Certainly by Xenophon’s time "countrified" had come to mean uneducated
and uncultured. Xenophon was inclined to rusticity and it is in his
Qeconomicus that an entirely new spirit emerges (Marchant, 2002).
Here, probably for the first time in literature, the full impact of the
conflict between city and country, between culture and nature is made
explicit and his love for the country which comes out has little in
common with the sentimentality of Aristophanes. Xenophon’s book shows
the land to be the imperishable root of all human life.

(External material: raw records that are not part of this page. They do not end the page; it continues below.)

(** X17: the validators of [name] and [vault_name] are the same: each
    accepts a string exactly when it has 2 to 50 characters, begins with a
    letter and consists of letters, digits and hyphens, which is what the
    messages promise; a value that is no string is rejected. *)
Theorem fabric_name_validation `{helpers : Helpers} (key : string) :
  key = "name" \/ key = "vault_name" ->
  exists f,
    ValidateFunc <$> (fabricSchema !! key) = Some (Some f)
    /\ (forall s k,
          accepts f (VString s) k
          <-> (2 <= String.length s <= 50)%nat
              /\ (exists c r, s = String c r /\ isLetter c = true)
              /\ Forall (fun c => isNameChar c = true)
                        (list_ascii_of_string s))
    /\ (forall n k, ~ accepts f (VInt n) k)
    /\ (forall k, ~ accepts f VNil k).
Proof.
  assert (Hre : forall s,
    nameRegexp s = true
    <-> (2 <= String.length s <= 50)%nat
        /\ (exists c r, s = String c r /\ isLetter c = true)
        /\ Forall (fun c => isNameChar c = true) (list_ascii_of_string s)).
  { intros s. destruct s as [|c r].
    - cbn. split; [discriminate|]. intros [[? _] _]. lia.
    - cbn [nameRegexp String.length list_ascii_of_string].
      rewrite !andb_true_iff, forallb_forall, !Nat.leb_le.
      rewrite <- List.Forall_forall. split.
      + intros [[Hc Hr] [H1 H2]].
        split; [lia|]. split; [eauto|].
        constructor; [now apply isLetter_isNameChar | exact Hr].
      + intros [[H1 H2] [(c' & r' & [= <- <-] & Hc) Hall]].
        inversion Hall; subst.
        split; [split; assumption|]. lia. }
  assert (Hacc : forall msg s k,
    accepts (StringMatch nameRegexp msg) (VString s) k
    <-> nameRegexp s = true).
  { intros msg s k. unfold accepts, StringMatch.
    destruct (nameRegexp s); cbn; split; congruence. }
  intros [-> | ->]; eexists; (split; [reflexivity|]); split.
  all: try (intros s k; rewrite Hacc; apply Hre).
  all: split; intros; unfold accepts; cbn; discriminate.
Qed.
(** * Verification of the asym-rlpo training code (POE_ADQN, A2C driver, config)

    Tensors are modelled as lists of rationals: a 1-D tensor is a [vec], a
    2-D tensor indexed by (timestep, action) is a [mat], one row per
    timestep.  Learned networks are kept abstract: they are parameters of
    the Sections below, applied row by row as torch applies them to the
    batch dimension. *)

From Stdlib Require Import QArith List Bool Arith Lia Lqa Ascii.
From Stdlib Require Sorting.Sorted.
From stdpp Require Import base list gmap strings pretty.
Import ListNotations.

(* ------------------------------------------------------------------ *)
(** ** Tensor primitives used by [poe_adqn.py] *)

Module Tensor.

Abbreviation vec := (list Q).
Abbreviation mat := (list (list Q)).

(** [torch.zeros_like] on one row. *)
Definition zeros_like (r : vec) : vec := map (fun _ => 0%Q) r.

(** [m.gather(1, idx.unsqueeze(-1)).squeeze(-1)]: [out[t] = m[t][idx[t]]].
    Indices are in range in every call of the code (actions of the
    environment, argmax of a row); torch raises otherwise. *)
Fixpoint gather (m : mat) (idx : list nat) : vec :=
  match m, idx with
  | row :: m', i :: idx' => nth i row 0%Q :: gather m' idx'
  | _, _ => []
  end.

(** [argmax] over one row: the index of the first maximal entry. *)
Fixpoint argmax_from (i best : nat) (bv : Q) (l : vec) : nat :=
  match l with
  | [] => best
  | x :: l' =>
      if Qlt_le_dec bv x then argmax_from (S i) i x l'
      else argmax_from (S i) best bv l'
  end.

Definition argmax (r : vec) : nat :=
  match r with
  | [] => 0
  | x :: r' => argmax_from 1 0 x r'
  end.

(** [m.argmax(-1)]: one index per row. *)
Definition argmax_rows (m : mat) : list nat := map argmax m.

(** [x.roll(-1, 0)]: element [t] becomes element [(t+1) mod n]. *)
Definition roll_back {A} (l : list A) : list A :=
  match l with
  | [] => []
  | x :: l' => l' ++ [x]
  end.

(** [x.roll(1, 0)]: element [t] becomes element [(t-1) mod n]. *)
Definition roll_fwd {A} (l : list A) : list A :=
  match rev l with
  | [] => []
  | x :: r => x :: rev r
  end.

(** [torch.tensor(0.0).where(cond, other)]: 0 where [cond], else [other]. *)
Fixpoint where0 (cond : list bool) (other : vec) : vec :=
  match cond, other with
  | c :: cond', x :: other' => (if c then 0%Q else x) :: where0 cond' other'
  | _, _ => []
  end.

(** Elementwise [a + b] and [s * a]. *)
Fixpoint vadd (a b : vec) : vec :=
  match a, b with
  | x :: a', y :: b' => (x + y)%Q :: vadd a' b'
  | _, _ => []
  end.

Definition vscale (s : Q) (a : vec) : vec := map (fun x => (s * x)%Q) a.

Fixpoint qsum (a : vec) : Q :=
  match a with
  | [] => 0%Q
  | x :: a' => (x + qsum a')%Q
  end.

(** [F.mse_loss(a, b)] with the default mean reduction. *)
Fixpoint sq_diffs (a b : vec) : vec :=
  match a, b with
  | x :: a', y :: b' => ((x - y) * (x - y))%Q :: sq_diffs a' b'
  | _, _ => []
  end.

Definition mse_loss (a b : vec) : Q :=
  (qsum (sq_diffs a b) / inject_Z (Z.of_nat (length a)))%Q.

End Tensor.

(* ------------------------------------------------------------------ *)
(** ** [POE_ADQN] ([src/asym_rlpo/algorithms/poe_adqn.py]) *)

Module POE_ADQN.
Import Tensor.

Section Models.

(** Observation, state and recurrent hidden-state types of the environment
    and of the history model. *)
Variables Obs St Hidden : Type.

(** An [Episode]: per-timestep actions (discrete), observations, states,
    rewards and done flags. *)
Record Episode := mkEpisode {
  actions : list nat;
  observations : list Obs;
  states : list St;
  rewards : vec;
  dones : list bool;
}.

(** The [nn.ModuleDict] of [make_models_box2d]: each network applied to one
    row.  [history_model] is one recurrent step: from the hidden state
    ([None] before the first input) and one input row it gives the history
    features and the next hidden state.  [action_dim] is
    [action_model.dim], the width of the action features. *)
Record Models := mkModels {
  action_dim : nat;
  action_model : nat -> vec;
  observation_model : Obs -> vec;
  state_model : St -> vec;
  history_model : option Hidden -> vec -> vec * Hidden;
  qh_model : vec -> vec;
  qhs_model : vec -> vec;
}.

(** [history_model(inputs.unsqueeze(0))] on a whole sequence: the recurrent
    network run over the timesteps, starting from [hidden]. *)
Fixpoint history_seq (m : Models) (hidden : option Hidden) (xs : list vec)
  : list vec :=
  match xs with
  | [] => []
  | x :: xs' =>
      let '(y, h') := history_model m hidden x in
      y :: history_seq m (Some h') xs'
  end.

(** [torch.cat([a, b], dim=-1)] on two 2-D tensors with the same rows. *)
Fixpoint cat_rows (a b : mat) : mat :=
  match a, b with
  | x :: a', y :: b' => (x ++ y) :: cat_rows a' b'
  | _, _ => []
  end.

(** [action_features[0, :] = 0.0] *)
Definition zero_first_row (m : mat) : mat :=
  match m with
  | [] => []
  | r :: m' => zeros_like r :: m'
  end.

(** The action-observation input rows of [compute_q_values]. *)
Definition history_inputs (models : Models) (acts : list nat) (obs : list Obs)
  : mat :=
  let action_features := map (action_model models) acts in
  let action_features := roll_fwd action_features in
  let action_features := zero_first_row action_features in
  let observation_features := map (observation_model models) obs in
  cat_rows action_features observation_features.

Definition compute_history (models : Models) (acts : list nat) (obs : list Obs)
  : mat :=
  history_seq models None (history_inputs models acts obs).

(** [compute_q_values(models, actions, observations, states)] *)
Definition compute_q_values (models : Models) (acts : list nat)
    (obs : list Obs) (sts : list St) : mat * mat :=
  let history_features := compute_history models acts obs in
  let qh_values := map (qh_model models) history_features in
  let state_features := map (state_model models) sts in
  let inputs := cat_rows history_features state_features in
  let qhs_values := map (qhs_model models) inputs in
  (qh_values, qhs_values).

(** The regression target built inside [qhs_loss]:
    [episode.rewards + discount * qhs_values_bootstrap]. *)
Definition qhs_loss_target (ep : Episode) (target_qh_values target_qhs_values : mat)
    (discount : Q) : vec :=
  let qhs_values_bootstrap :=
    where0 (dones ep)
      (roll_back (gather target_qhs_values (argmax_rows target_qh_values))) in
  vadd (rewards ep) (vscale discount qhs_values_bootstrap).

(** [qhs_loss] *)
Definition qhs_loss (ep : Episode) (qh_values qhs_values target_qh_values
    target_qhs_values : mat) (discount : Q) : Q :=
  let qhs_values := gather qhs_values (actions ep) in
  mse_loss qhs_values
    (qhs_loss_target ep target_qh_values target_qhs_values discount).

(** The regression target built inside [qh_loss] (written out again, as the
    source does). *)
Definition qh_loss_target (ep : Episode) (target_qh_values target_qhs_values : mat)
    (discount : Q) : vec :=
  let qhs_values_bootstrap :=
    where0 (dones ep)
      (roll_back (gather target_qhs_values (argmax_rows target_qh_values))) in
  vadd (rewards ep) (vscale discount qhs_values_bootstrap).

(** [qh_loss] *)
Definition qh_loss (ep : Episode) (qh_values qhs_values target_qh_values
    target_qhs_values : mat) (discount : Q) : Q :=
  let qh_values := gather qh_values (actions ep) in
  mse_loss qh_values
    (qh_loss_target ep target_qh_values target_qhs_values discount).

(** The per-episode loss of the loop in [episodic_loss]. *)
Definition episode_loss (models target_models : Models) (discount : Q)
    (ep : Episode) : Q :=
  let '(qh_values, qhs_values) :=
    compute_q_values models (actions ep) (observations ep) (states ep) in
  let '(target_qh_values, target_qhs_values) :=
    compute_q_values target_models (actions ep) (observations ep) (states ep) in
  ((qhs_loss ep qh_values qhs_values target_qh_values target_qhs_values discount
    + qh_loss ep qh_values qhs_values target_qh_values target_qhs_values discount)
   / 2)%Q.

(** [sum(losses, start=torch.tensor(0.0))]: Python's [sum] adds from the
    left, starting from [start]. *)
Definition py_sum (start : Q) (xs : list Q) : Q :=
  fold_left Qplus xs start.

(** [POE_ADQN.episodic_loss] *)
Definition episodic_loss (models target_models : Models)
    (episodes : list Episode) (discount : Q) : Q :=
  let losses := map (episode_loss models target_models discount) episodes in
  (py_sum 0 losses / inject_Z (Z.of_nat (length losses)))%Q.

(** [TargetPolicy]: the attributes [history_features] and [hidden], both
    [None] after [__init__]. *)
Record TargetPolicy := mkTargetPolicy {
  tp_history_features : option vec;
  tp_hidden : option Hidden;
}.

(** [TargetPolicy.__init__] *)
Definition tp_init : TargetPolicy := mkTargetPolicy None None.

(** [TargetPolicy._update] *)
Definition tp_update (models : Models) (p : TargetPolicy)
    (action_features observation_features : vec) : TargetPolicy :=
  let input_features := action_features ++ observation_features in
  let '(history_features, hidden) :=
    history_model models (tp_hidden p) input_features in
  mkTargetPolicy (Some history_features) (Some hidden).

(** [TargetPolicy.reset]: note that [self.hidden] is passed on as it is. *)
Definition tp_reset (models : Models) (p : TargetPolicy) (observation : Obs)
  : TargetPolicy :=
  let action_features := repeat 0%Q (action_dim models) in
  let observation_features := observation_model models observation in
  tp_update models p action_features observation_features.

(** [TargetPolicy.step] *)
Definition tp_step (models : Models) (p : TargetPolicy) (action : nat)
    (observation : Obs) : TargetPolicy :=
  let action_features := action_model models action in
  let observation_features := observation_model models observation in
  tp_update models p action_features observation_features.

(** [TargetPolicy.po_sample_action]; [None] stands for the error raised when
    no observation has been given yet ([qh_model(None)]). *)
Definition tp_po_sample_action (models : Models) (p : TargetPolicy)
  : option nat :=
  match tp_history_features p with
  | None => None
  | Some hf => Some (argmax (qh_model models hf))
  end.

(** One episode of interaction seen from the policy: the environment emits
    its (privileged) state together with each observation, the policy is
    [reset] on the first observation and [step]ped on each later
    (action, observation) pair.  The policy's methods take no state
    argument, so the states are not passed on. *)
Definition tp_run (models : Models) (p : TargetPolicy) (o0 : Obs) (s0 : St)
    (trace : list (nat * Obs * St)) : TargetPolicy :=
  fold_left (fun q '(a, o, _) => tp_step models q a o) trace
    (tp_reset models p o0).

The rift between man and nature lies at the core of
every human community in the sense that human society rests on what was
known in the classical world as paideja (Jaeger, 1971). It is a
difficult word to translate. Modern expressions like civilization,
tradition, literature and education do not really cover it and yet they
all refer to aspects of it and it is only when we apply them together
that we get near to it. These words need to be taken as a unity and
possibly ‘culture’ is the nearest we can get to express this unity. Not
in the simple anthropological sense in which it is most frequently used
today, to denote the entire complex of all ways and expressions of life
which characterize any and every nation, even the most primitive.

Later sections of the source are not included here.